UNFINISHED BUSINESS
**1/2
DIRECTED BY Ken Scott
STARS Vince Vaughn, Tom Wilkinson
Sentimentality has no place in raunchy comedies, and many a movie of this nature has gone down in flames when, after we're presented with 100 nonstop minutes of odious characters and gross-out gags, we're suddenly asked to give a damn about these slobs. It happens repeatedly (e.g. Tammy, The Hangover, just about any Adam Sandler flick), as the scriptwriters go soft and include a faux-meaningful ending in a misguided effort to add what they believe is heft but is really just b.s.
But what if the sentimentality is there from the very start? That's the angle taken by Unfinished Business, a hard-R comedy that at least makes an attempt to present us with real people rather than just receptacles for dick-and-puke jokes. Right from the beginning, we see that Dan Trunkman (Vince Vaughn) is an honorable family man with a loving wife (June Diane Raphael) and two insecure kids (Britton Sear and Ella Anderson), one of whom is having an especially hard time since his portly body makes him a prime target for bullies. Whereas most movies of this ilk would trot the kids out as a climactic dog and pony show, this one is quick to acknowledge their presence — and, more importantly, their influence on the protagonist.

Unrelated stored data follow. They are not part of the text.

(** ** The session handler, further *)

(** X17.  One message, three strategies.  Called with a single message
    that is not an array, or with the one-element batch that holds it, a
    handler configured with "last", "first" or "single" does the same
    thing: same outcome, same result, same session, same store. *)
Theorem one_message_same_under_last_first_single {Code} (run : Code → M Code Value)
    fb web allTopics gid gty (mo1 mo2 : MessageOptions Code) session m w :
  oneAtATime (strategy mo1) →
  oneAtATime (strategy mo2) →
  (∀ elems, m ≠ VArr elems) →
  initYak run fb web allTopics
    {| getSessionId := gid; getSessionType := gty; messageOptions := Some mo1 |} session m w
  = initYak run fb web allTopics
      {| getSessionId := gid; getSessionType := gty; messageOptions := Some mo2 |}
      session (VArr [m]) w.
Proof.
  intros H1 H2 Hm.
  assert (Hb : ∀ mo : MessageOptions Code, oneAtATime (strategy mo) →
    ∀ gt gc w0, processBatch run fb web mo [m] session gt gc w0 =
      (f <- formatter fb web session ;;
       processMessage run session (parseIncomingMessage f m) gt gc) w0).
  { intros mo Hs gt gc w0. unfold processBatch.
    destruct Hs as [-> | [-> | ->]]; cbn; [done|done|].
    unfold bind, ret. destruct (formatter fb web session w0) as [[f|e|] w1]; [|done..].
    by destruct (processMessage run session _ gt gc w1) as [[]]. }
  unfold initYak. cbn [messageOptions getSessionId getSessionType].
  replace (asArray m) with [m] by (destruct m; try done; by destruct (Hm elems)).
  cbn [asArray]. unfold bind.
  destruct (libSession_get _ _ w) as [[sv|e|] w1]; [|done..].
  destruct (modify _ w1) as [[u|e|] w2]; [|done..].
  destruct (alloc _ w2) as [[gc|e|] w3]; [|done..].
  destruct (bootstrap run session _ gc w3) as [[u'|e|] w4]; [|done..].
  by rewrite (Hb mo1 H1), (Hb mo2 H2).
Qed.

Lemma one_message_same_under_last_first_single_witness :
  initYak (runProg 5) Demo.plain Demo.plain [Demo.mainTopic]
    {| getSessionId := None; getSessionType := None; messageOptions := Some Scenes.lastOnly |}
    Demo.user (Demo.text "hello") Demo.w0
  = initYak (runProg 5) Demo.plain Demo.plain [Demo.mainTopic]
      {| getSessionId := None; getSessionType := None; messageOptions := Some Demo.single |}
      Demo.user (VArr [Demo.text "hello"]) Demo.w0.
Proof.
  apply (one_message_same_under_last_first_single (runProg 5) Demo.plain Demo.plain
           [Demo.mainTopic] None None Scenes.lastOnly Demo.single Demo.user
           (Demo.text "hello") Demo.w0).
  - left. reflexivity.
  - right. right. reflexivity.
  - intros elems H. discriminate H.
Defined.

Lemma formatter_pure {Code} fb web session (w : World Code) :
  (formatter fb web session w).2 = w.
Proof. unfold formatter. by destruct (formatters fb web (stype session)). Qed.

Lemma parseAll_pure {Code} fb web ms session (w : World Code) :
  (parseAll fb web ms session w).2 = w.
Proof.
  induction ms as [|m ms IH]; [done|]. cbn. unfold bind, formatter.
  destruct (formatters fb web (stype session)); [|done]. cbn.
  destruct (parseAll fb web ms session w) as [[]]; cbn in *; by subst.
Qed.

Lemma singleLoop_any n fb web ms r0 session gt gc w :
  Evolves anyEvent w (singleLoop (runProg n) fb web ms r0 session gt gc w).2.
Proof.
  revert r0 w. induction ms as [|x ms IH]; intros r0 w; cbn [singleLoop].
  - apply Evolves_refl.
  - apply bind_evolves.
    + rewrite formatter_pure. apply Evolves_refl.
    + intros f w1. apply bind_evolves; [apply processMessage_any|]. intros; apply IH.
Qed.

Lemma processBatch_any n fb web mo messages session gt gc w :
  Evolves anyEvent w (processBatch (runProg n) fb web mo messages session gt gc w).2.
Proof.
  assert (Hone : ∀ message w0,
    Evolves anyEvent w0 ((f <- formatter fb web session ;;
              processMessage (runProg n) session (message f) gt gc) w0).2).
  { intros message w0. apply bind_evolves.
    - rewrite formatter_pure. apply Evolves_refl.
    - intros; apply processMessage_any. }
  unfold processBatch.
  destruct (String.eqb (strategy mo) "last"); [apply (Hone (λ f, _))|].
  destruct (String.eqb (strategy mo) "first"); [apply (Hone (λ f, _))|].
  destruct (String.eqb (strategy mo) "single"); [apply singleLoop_any|].
  destruct (String.eqb (strategy mo) "merge"); [apply (Hone (λ f, _))|].
  destruct (String.eqb (strategy mo) "custom"); [|apply Evolves_refl].
  apply bind_evolves; [rewrite parseAll_pure; apply Evolves_refl|].
  intros ps w1. destruct (messageParser mo) as [parser|]; [|apply Evolves_refl].
  apply bind_evolves; [apply runProg_any|]. intros; apply processMessage_any.
Qed.

(** What [bootstrap] leaves alone, the [virgin] flag apart. *)
Lemma bootstrap_any n session gt gc w :
  Evolves anyEvent (setYak (setVirgin false (yak w)) w)
    (bootstrap (runProg n) session gt gc w).2.
Proof.
  unfold bootstrap, bind, gets, modify. cbn.
  destruct (virgin (yak w)) eqn:Hv; cbn.
  - destruct (findTopic "main" (topics (yak w))) as [mainTopic|]; [|apply Evolves_refl].
    pose proof (enterTopic_evolves anyEvent (runProg n) (runProg_any n) gt
                {| context := Some gc; session := session |} mainTopic VUndefined None
                (setYak (setVirgin false (yak w)) w) I I) as H.
    by destruct (enterTopic _ _ _ _ _ _ _) as [[]].
  - replace (setYak _ w) with w; [apply Evolves_refl|].
    destruct w as [h [i t c v ts] d tr]. cbn in *. by subst.
Qed.

(** The handler, step by step. *)
Lemma initYak_shape n fb web allTopics options session messages w :
  let key := match getSessionId options with Some f => f session | None => sid session end in
  let registry := filter (λ t, name t ≠ "global") allTopics in
  let gt := findTopic "global" allTopics in
  let mo := match messageOptions options with
            | Some mo => mo | None => {| strategy := "last"; messageParser := None |} end in
  let y0 := match db w !! key with
            | Some s => setTopics registry s
            | None => {| id := key;
                         type := match getSessionType options with
                                 | Some f => f session | None => stype session end;
                         contexts := []; virgin := true; topics := registry |}
            end in
  let w1 := setHeap (heap w ++ [ {| data := VUndefined; topic := gt; parentTopic := None;
                                    activeHooks := []; disabledHooks := []; cb := None |} ])
              (setYak y0 w) in
  initYak (runProg n) fb web allTopics options session messages w =
  match bootstrap (runProg n) session gt (length (heap w)) w1 with
  | (Ok _, w2) =>
      match processBatch (runProg n) fb web mo (asArray messages) session gt (length (heap w)) w2
      with
      | (Ok results, w3) => (Ok results, setDb (<[id (yak w3) := yak w3]> (db w3)) w3)
      | (Throw e, w3) => (Throw e, w3)
      | (Diverge, w3) => (Diverge, w3)
      end
  | (Throw e, w2) => (Throw e, w2)
  | (Diverge, w2) => (Diverge, w2)
  end.
Proof.
  intros key registry gt mo y0 w1.
  unfold initYak, bind, libSession_get, libSession_save, gets, modify, alloc, ret. cbn.
  fold registry gt mo.
  replace (match getSessionId options with Some f => f | None => sid end session)
    with key by (unfold key; by destruct (getSessionId options)).
  replace (match getSessionType options with Some f => f | None => stype end session)
    with (match getSessionType options with Some f => f session | None => stype session end)
    by (by destruct (getSessionType options)).
  fold y0. fold w1.
  destruct (bootstrap (runProg n) session gt (length (heap w)) w1) as [[[]|e|] w2]; [|done..].
  by destruct (processBatch (runProg n) fb web mo (asArray messages) session gt
                 (length (heap w)) w2) as [[results|e|] w3].
Qed.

Of course, let's not get carried away — it's not like we're talking Little House on the Prairie warmth here. Trying to get his own business off the ground requires Dan and his only employees, the elderly — and randy — Timothy McWinters (Tom Wilkinson) and the young — and dim-witted — Mike Pancake (a funny Dave Franco), to travel to Berlin, whereupon they become involved in a series of misadventures involving glory holes, awkward sexual positions (specifically, the wheelbarrow), reefer madness at a youth hostel, and driving on the Autobahn (or, as Kraftwerk famously put it, "Wir fahr'n fahr'n fahr'n auf der Autobahn"). Some of it is amusing, much of it is trite, but at least the film doesn't go out of its way to insult our intelligence.